### WHAT YOU ARE ASKED TO DO
Your task is to transcribe the entries below exactly, from their first line down to the line containing "double_rep (links s') (wait_awaiters_", and to stop there.

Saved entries
(** [notify_all_] without interference returns, wakes every waiting handle
    exactly once, in waiting order and with the given result ([0], or [-EIDRM]
    from the destructor), and leaves the list empty. *)
Theorem futex_notify_all_wakes v0 s r :
  futex_run v0 s → draining s = None →
  ∃ xs s', double_rep (links s) (wait_awaiters_ s) xs ∧ notify_all_ r s = Done tt s' ∧
    double_rep (links s') (wait_awaiters_ s') [] ∧
    scheduled (fenv s') = scheduled (fenv s) ++ wake_list (fenv s) xs ∧
    (wake_list (fenv s) xs).*2 = xs ∧
    (∀ h, h ∈ xs → result_ <$> handles (fenv s') !! h = Some r) ∧
    (∀ h, h ∉ xs → handles (fenv s') !! h = handles (fenv s) !! h).
Proof.
  intros Hr Ed. destruct (futex_run_inv _ _ Hr) as (xs & ys & Hi).
  pose proof (fi_drain _ _ _ Hi) as Hd. rewrite Ed in Hd. subst ys.
  destruct (notify_all_begin_run s xs r Hi Ed) as (s1 & E1 & Hi1 & _ & Ee1 & l & Ed1).
  assert (∀ h, h ∈ xs → is_Some (handles (fenv s) !! h)) as Hin.
  { intros h Hh. destruct (queued_handle _ _ _ h Hi) as [w ->]; [set_solver | by eexists]. }
  assert (length xs < S (base.size (handles (fenv s))))%nat as Hlen.
  { apply Nat.lt_succ_r, nodup_keys_size; [apply (fi_wait _ _ _ Hi) | done]. }
  destruct (notify_all_loop_run xs s1 [] l r _ Hi1 Ed1 Hlen)
    as (s' & E' & Hi' & _ & Es & _ & Hres & Hoth).
  rewrite Ee1 in *. exists xs, s'. split_and!; try done; [apply Hi | | apply Hi' |].
  - unfold notify_all_. rewrite bind_get. by erewrite bind_done by exact E1.
  - clear -Hin. unfold wake_list. induction xs as [|h xs IH]; [done |]. simpl.
    destruct (Hin h) as [w ->]; [set_solver |]. simpl. f_equal. apply IH. set_solver.
Qed.

(** Waiting and waking: a wait on a changed value completes at once with 0 and
    is never queued; a wait on the current value joins the end of the list; and
    [notify_one] wakes exactly the longest-waiting handle, with result 0, or
    does nothing when nobody waits. *)
Theorem futex_wait_notify_one v0 s h rt old stop :
  futex_run v0 s → handles (fenv s) !! h = None → stop ≠ StopRequested →
  ∃ xs s1, double_rep (links s) (wait_awaiters_ s) xs ∧ wait_start h rt old stop s = Done tt s1 ∧
    (futex_ s ≠ old → double_rep (links s1) (wait_awaiters_ s1) xs ∧
       received (fenv s1) = received (fenv s) ++ [(h, 0)]) ∧
    (futex_ s = old → double_rep (links s1) (wait_awaiters_ s1) (xs ++ [h]) ∧
       received (fenv s1) = received (fenv s)) ∧
    match xs with
    | [] => notify_one s = Done tt s
    | h1 :: xs' =>
        ∃ w s2, handles (fenv s) !! h1 = Some w ∧ notify_one s = Done tt s2 ∧
          double_rep (links s2) (wait_awaiters_ s2) xs' ∧
          scheduled (fenv s2) = scheduled (fenv s) ++ [(runtime_ w, h1)] ∧
          result_ <$> handles (fenv s2) !! h1 = Some 0
    end.
Proof.
  intros Hr Hn Hst. destruct (futex_run_inv _ _ Hr) as (xs & ys & Hi).
  destruct (wait_start_run s xs ys h rt old stop Hi Hn) as (s1 & xs' & E & Hi' & _ & _ & H1 & H2 & _); [done |].
  exists xs, s1. split_and!; [apply Hi | done | | |].
  - intros Hne. destruct (H1 Hne) as [-> ?]. split; [apply Hi' | done].
  - intros He. destruct (H2 He Hst) as [-> ?]. split; [apply Hi' | done].
  - pose proof (notify_one_run _ _ _ Hi) as Ho. destruct xs as [|h1 xs1]; [done |].
    destruct Ho as (w & s2 & Hw & E2 & Hi2 & _ & Ee). exists w, s2.
    split_and!; [done | done | apply Hi2 | by rewrite Ee | rewrite Ee; simpl; by rewrite lookup_insert_eq].
Qed.

(** C40. The race between a cancellation and [notify_all]: while another thread's
    [notify_all] empties the list it has taken, the stop callback of a waiter that it
    has not reached yet may run, but [remove] then works on the other list.  In
    every state the futex can be in, for such a waiter [h]: when it is the only one
    left, the callback finds nothing to do (and [notify_all] will wake it); when it
    is the first or the last of several, an assertion of [remove] fails; when it is
    in between, it is taken out of the list of [notify_all], without the lock of the
    futex protecting that list, and scheduled as cancelled. *)
Theorem futex_cancel_races_notify_all v0 s l r h :
  futex_run v0 s → draining s = Some (l, r) → op_allowed (OpCancel h) s →
  ∃ ys, double_rep (links s) l ys ∧
    ∀ ys1 ys2, ys = ys1 ++ h :: ys2 →
    match ys1, ys2 with
    | [], [] => exec (OpCancel h) s = Done tt s
    | [], _ :: _ | _ :: _, [] => exec (OpCancel h) s = Crashed AssertFailed
    | _ :: _, _ :: _ =>
        ∃ s' w, exec (OpCancel h) s = Done tt s' ∧ draining s' = Some (l, r) ∧ double_rep (links s') l (ys1 ++ ys2) ∧
          handles (fenv s) !! h = Some w ∧ scheduled (fenv s') = scheduled (fenv s) ++ [(runtime_ w, h)] ∧
          result_ <$> handles (fenv s') !! h = Some (- ECANCELED)
    end.
Proof.
  intros (xs & ys & Hi)%futex_run_inv Ed (w & Hw & _). pose proof (finv_nodup _ _ _ Hi) as Hnd.
  destruct Hi as [Hwait Hdr _ _]. rewrite Ed in Hdr. exists ys. split; [done |]. intros ys1 ys2 ->.
  assert (h ∉ xs) as Hx by (apply NoDup_app in Hnd as (_ & Hdis & _); set_solver).
  assert (head_ (wait_awaiters_ s) ≠ Some h ∧ tail_ (wait_awaiters_ s) ≠ Some h) as [Hh Ht].
  { destruct Hwait as [_ -> -> _]. split; intros E; apply Hx; [by apply head_Some_elem_of | by apply last_Some_elem_of]. }
  pose proof (double_remove_foreign _ _ _ _ _ _ Hdr Hh Ht) as Hr.
  unfold exec, wait_cancel, cancel_wait_, on_waiters.
  destruct ys1 as [|y1 ys1], ys2 as [|y2 ys2]; unfold mbind, st_bind.
  - rewrite Hr. by destruct s.
  - by rewrite Hr.
  - by rewrite Hr.
  - destruct Hr as (hp & -> & E2). destruct (double_remove_ok _ _ _ _ _ Hdr) as (hp' & l' & E' & Hrep & _).
    rewrite E2 in E'. injection E' as <- <-. eexists _, w.
    split; [by apply set_result_schedule_run |]. split_and!; [done | done | done | done |].
    simpl. by rewrite lookup_insert_eq.
Qed.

### YOUR RESPONSE
(** [notify_all_] without interference returns, wakes every waiting handle
    exactly once, in waiting order and with the given result ([0], or [-EIDRM]
    from the destructor), and leaves the list empty. *)
Theorem futex_notify_all_wakes v0 s r :
  futex_run v0 s → draining s = None →
  ∃ xs s', double_rep (links s) (wait_awaiters_ s) xs ∧ notify_all_ r s = Done tt s' ∧
    double_rep (links s') (wait_awaiters_ s') [] ∧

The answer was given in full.